Molybdenum usually serves as the warm cathode (800-1200 ^oC). The stability of discharge at DCEA provided with a ballast resistor, or by active electronic controller. The secondary ion-electronic emission may contain appreciable fraction of electrons escaping from 'hot' cathode. Also the emission should be dominating in the case of the 'warm' cathode. It results that 'hot' cathode DCEA provides (in comparison with 'warm' cathode DCEA) DF with higher quality, on the area of ~ 1 cm². Also are known multi- cathode systems (with several parallel hot cathodes) allowing producing the DF on the area of some centimeters square.

The simplicity and relative cheapness of design and operation is characteristic for DCEA. The yield of diamond in relation to carbon-contained gas flow may amount up to 30%.

Some difficulties described above with the DCEA, may be cancelled in direct current plasmatron (DCP) [21].

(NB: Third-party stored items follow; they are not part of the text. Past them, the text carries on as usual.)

(** "float(v)". *)
Definition py_float (v : pyval) : result spec_float :=
  match v with
  | PInt z => float_of_int z
  | PBool b => float_of_int (Z.b2z b)
  | PFloat f => Ok f
  | PStr s => match float_of_str s with Some f => Ok f | None => Err (ValueError "could not convert string to float") end
  | _ => Err (TypeError "float() argument must be a string or a real number")
  end.

(** "int(float(v) / (1024 * 1024))", absent where it raises. *)
Definition mebibytes (v : pyval) : option Z :=
  match (f ← py_float v; int_of_float (SFdiv 53 1024 f (binary_normalize 53 1024 (1024 * 1024) 0 false))) with
  | Ok z => Some z
  | Err _ => None
  end.

Definition granting_error (code text : string) : exn :=
  if bool_decide (code ∈ no_grant_codes) then NoGrant code else SchedulerError text.

Definition _call (operation : string) (arguments : pydict) : io W pydict := fun w =>
  let '(a, w) := client operation arguments w in
  (match a with
   | scheduler_error code => Err (granting_error code code)
   | other_error code cls =>
       let text := operation +:+ "_failed_" +:+ match code with Some c => if String.eqb c "" then cls else c | None => cls end in
       match code with Some c => Err (granting_error c text) | None => Err (SchedulerError text) end
   | value (PDict d) =>
       match dict_get "error" d with
       | Some (PDict e) =>
           let code := py_str (dict_get_default "code" (PStr "operation_failed") e) in
           Err (granting_error code (operation +:+ " failed (" +:+ code +:+ ")"))
       | _ => Ok d
       end
   | value _ => Err (SchedulerError ("Device Scheduler returned an invalid " +:+ operation +:+ " response"))
   end, w).

Definition _as_mapping (v : pyval) (name : string) : result pydict :=
  match v with
  | PDict d => Ok d
  | _ => Err (SchedulerError ("Device Scheduler returned an invalid " +:+ name))
  end.

(** ** The inventory *)

Definition flat_resource (v : pyval) : result pydict :=
  item ← _as_mapping v "resource";
  Ok (match dict_get "resource" item with
      | Some (PDict nested) => update nested (List.filter (fun kv => negb (String.eqb kv.1 "resource")) item)
      | _ => item
      end).

Definition _resources : io W (list pydict) :=
  result ← _call "resources.list" [];
  match dict_get "resources" result with
  | Some (PList values) => lift (mapM_result flat_resource values)
  | _ => throw (SchedulerError "resources.list omitted resources")
  end.

Definition _kind (r : pydict) : string := str_or_empty (dict_get "kind" r).
Definition attributes (r : pydict) : pydict := mapping_or_empty (dict_get "attributes" r).
Definition capacities (r : pydict) : pydict := mapping_or_empty (dict_get "capacities" r).
Definition resource_id (r : pydict) : string := str_or_empty (dict_get "resource_id" r).
Definition is_gpu (r : pydict) : bool := bool_decide (lower (_kind r) ∈ _GPU_ALIASES).
Definition is_isolation (r : pydict) : bool := String.eqb (lower (_kind r)) "isolation".

Definition _legacy_id (r : pydict) : string :=
  match is_gpu r, dict_get "uuid" (attributes r) with
  | true, Some (PStr uuid) => "accelerator:" +:+ uuid
  | _, _ => resource_id r
  end.

Definition _domain_members (r : pydict) : list string :=
  if is_isolation r
  then match dict_get "member_resource_ids" (attributes r) with Some (PList l) => map py_str l | _ => [] end
  else [].

Definition present (key : string) (v : option pyval) : list (string * string) :=
  match v with Some PNone | None => [] | Some v => [(key, py_str v)] end.

Definition present_mib (key : string) (v : option pyval) : list (string * string) :=
  match v with
  | Some PNone | None => []
  | Some v => match mebibytes v with Some z => [(key, pretty z)] | None => [] end
  end.

Definition _tags (r : pydict) (all : list pydict) : list (string * string) :=
  let attrs := attributes r in
  present "uuid" (dict_get "uuid" attrs) ++
  present "pci_bus_id" (dict_get "pci_bus_id" attrs) ++
  present "name" (dict_get "name" attrs) ++
  present "index" (dict_get "index_observation" attrs) ++
  present_mib "memory_free_mib" (dict_get "memory_free_bytes_observation" attrs) ++
  present "utilization_percent" (dict_get "utilization_percent_observation" attrs) ++
  present_mib "memory_total_mib" (dict_get "memory_bytes" (capacities r)) ++
  match List.filter (fun item => bool_decide (resource_id r ∈ _domain_members item)) all with
  | [domain] => [("nvlink_domain", py_str (default (default (PStr "") (dict_get "resource_id" domain))
                                             (dict_get "domain_id" (attributes domain))))]
  | _ => []
  end.

Record listed := {
  ls_id : string;
  ls_kind : string;
  ls_tags : list (string * string);
  ls_enabled : bool
}.

Definition unavailable (r : pydict) : bool :=
  match dict_get "available" r with Some (PBool false) => true | _ => false end.

Definition legacy_kind (r : pydict) : string := if is_gpu r then "accelerator" else _kind r.

Definition by_string {A} (f : A -> string) (a b : A) : Prop := String.le (f a) (f b).
#[export] Instance by_string_dec {A} (f : A -> string) : RelDecision (by_string f).
Proof. intros a b. unfold by_string. apply _. Defined.

Definition list_resources (kind : option string) : io W (list listed) :=
  resources ← _resources;
  let wanted k := if bool_decide (lower k ∈ _GPU_ALIASES) then "accelerator" else k in
  mret (merge_sort (by_string ls_id)
    (map (fun r => {| ls_id := _legacy_id r; ls_kind := legacy_kind r; ls_tags := _tags r resources;
                      ls_enabled := negb (unavailable r) && match capacities r with [] => false | _ => true end |})
       (List.filter (fun r => match kind with Some k => String.eqb (legacy_kind r) (wanted k) | None => true end) resources))).

Definition discover_gpus : io W (list listed) := list_resources (Some "accelerator").

(** ** Requirements *)

(** A finite positive number of bytes. *)
Definition valid_capacity (v : option pyval) : bool :=
  match v with
  | Some ((PInt _ | PFloat _) as v) =>
      match py_float v with
      | Ok f => float_finite f && SFltb (S754_zero false) f
      | Err _ => false
      end
  | _ => false
  end.

Definition external_lease (r : pydict) : option pydict :=
  match dict_get "external_lease" r with Some (PDict d) => Some d | _ => None end.

(** A GPU that is offered, with a size, and whose exclusive release the service verifies. *)
Definition verified (r : pydict) : bool :=
  is_gpu r && negb (unavailable r) && valid_capacity (dict_get "memory_bytes" (capacities r))
  && match external_lease r with
     | Some c => match dict_get "supported" c with Some (PBool true) => true | _ => false end
                 && str_is (dict_get "mode" c) "exclusive_gpu_quiescence"
                 && str_is (dict_get "required_allocation_mode" c) "exclusive"
                 && str_is (dict_get "release_method" c) "repeatable_read_only_observation"
     | None => false
     end.

Definition tags_match (wanted tags : list (string * string)) : bool :=
  forallb (fun kv => bool_decide (dict_get kv.1 tags = Some kv.2)) wanted.

Definition offered (wanted : list (string * string)) (resources : list pydict) (r : pydict) : bool :=
  verified r && tags_match wanted (_tags r resources).

Definition gpu_candidates (wanted : list (string * string)) (resources : list pydict) : list pydict :=
  merge_sort (by_string _legacy_id) (List.filter (offered wanted resources) resources).

(** "{self._legacy_id(item): item for item in resources}". *)
Definition aliases (resources : list pydict) : list (string * pydict) :=
  foldl (fun d r => dict_set (_legacy_id r) r d) [] resources.

(** "item in candidates" is identity or equality; an item of the inventory is identical to a
    candidate when it is offered itself. *)
Definition choose_id (wanted : list (string * string)) (resources : list pydict) (legacy_id : string) : result pydict :=
  let bad := UnsupportedOperation ("requested GPU lacks a verified exclusive reclamation capability: " +:+ legacy_id) in
  match dict_get legacy_id (aliases resources) with
  | Some r => if offered wanted resources r
                 || existsb (fun c => py_eqb (PDict c) (PDict r)) (gpu_candidates wanted resources)
              then Ok r else Err bad
  | None => Err bad
  end.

In DCP, the low-voltage electrical arc is ignited between coaxially located thoriated tungsten cathode and water-cooled copper anode. As plasma-forming gas, the mixture of Ar with ~ 20% H₂, and carbon-contained gas (methane) is served. The flow velocity is in the range of 1-10 km/s [22]. Remoted from discharge gap plasma torch directed to water-cooled substrate, e.g. molybdenum. The average temperature of plasma near to a growing DF surface is 900-1900 ^oC. High linear growth rate of DF in DCP (up to 1 mm/h and 0.2 mm/h, for polycrystalline and single crystal DF, respectively) and considerable transformation of carbon of a gas phase into synthetic diamond (up to 8%) make DCP suitable for the CVD diamond production in commercial scale.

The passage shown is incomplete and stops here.